Abigail Ogilvy Gallery is proud to present Crowded Fields, a solo exhibition of photographs by Boston-based artist Pelle Cass. This exhibition features work from two recent series in which the artist combines thousands of images to form one dynamic composition of a sporting event. Working in opposition to traditional sports photography, Pelle Cass aims to capture not the emotion of a moment, but the chaos and physicality of the entire game, evoking a Baroque-like sense of movement and angle in his compositions.

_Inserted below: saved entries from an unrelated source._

Lemma slot_ok_field d s i : slot_ok d s -> slot_ok (pred d) (field_or_leaf s i).
Proof.
  destruct s as [k b f]. intros (? & ? & ? & ? & ? & Hf)%slot_ok_eq. unfold field_or_leaf. cbn.
  destruct (f !! i) as [t|] eqn:Ht; [|by apply slot_ok_leaf].
  destruct d as [|d]; [by subst f|]. by eapply Forall_lookup_1.
Qed.

Lemma slot_ok_set_init d s i : slot_ok d s -> i <> MIR_SLOT_UNREACHED -> slot_ok d (set_init s i).
Proof. destruct s. intros (? & Hrest)%slot_ok_eq ?. by apply slot_ok_eq. Qed.

Lemma slot_ok_add_borrows d s l : slot_ok d s -> (forall v, v ∈ l -> v ∈ U) -> slot_ok d (add_borrows s l).
Proof.
  destruct s as [i b f]. intros (? & ? & ? & HU & ? & ?)%slot_ok_eq Hl. rewrite add_borrows_eq. apply slot_ok_eq.
  cbn [set_borrows slot_borrows slot_init slot_fields].
  split; [done|]. split; [by apply NoDup_borrow_union|].
  split; [rewrite elem_of_borrow_union; naive_solver|]. split; [|done].
  intros v. rewrite elem_of_borrow_union. naive_solver.
Qed.

Lemma slot_ok_add_borrow d s v : slot_ok d s -> v ∈ U -> slot_ok d (mir_slot_add_borrow s v).
Proof.
  intros Hs Hv. apply (slot_ok_add_borrows d s [v] Hs). intros w ->%list_elem_of_singleton. done.
Qed.

Lemma slot_ok_map d (f : MIRSlot -> MIRSlot) l :
  (forall s, slot_ok d s -> slot_ok d (f s)) -> Forall (slot_ok d) l -> Forall (slot_ok d) (f <$> l).
Proof. intros Hf Hl. apply Forall_fmap. eapply Forall_impl; [exact Hl|]. apply Hf. Qed.

Lemma slot_ok_set_all d i : i <> MIR_SLOT_UNREACHED -> forall s, slot_ok d s -> slot_ok d (mir_slot_set_all s i).
Proof.
  intros Hi. induction d as [|d IH]; intros [k b f] (? & ? & ? & ? & ? & Hf)%slot_ok_eq; apply slot_ok_eq;
    cbn; rewrite ?length_fmap; repeat split; try done.
  - by rewrite Hf.
  - by apply slot_ok_map.
Qed.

The exhibition is ongoing through March 22, 2021


“This photo is of a tennis tournament in the Futures series in the lowest levels of professional tennis. It was held in Brighton, Massachusetts on the campus of Harvard University in 2018. This picture is of a singles match and it took an hour or so to take the pictures and I made maybe two thousand exposures. The players did me the courtesy of frequently changing clothes in the course of the match, which, at first glance, makes it seem that there are a few dozen different players. 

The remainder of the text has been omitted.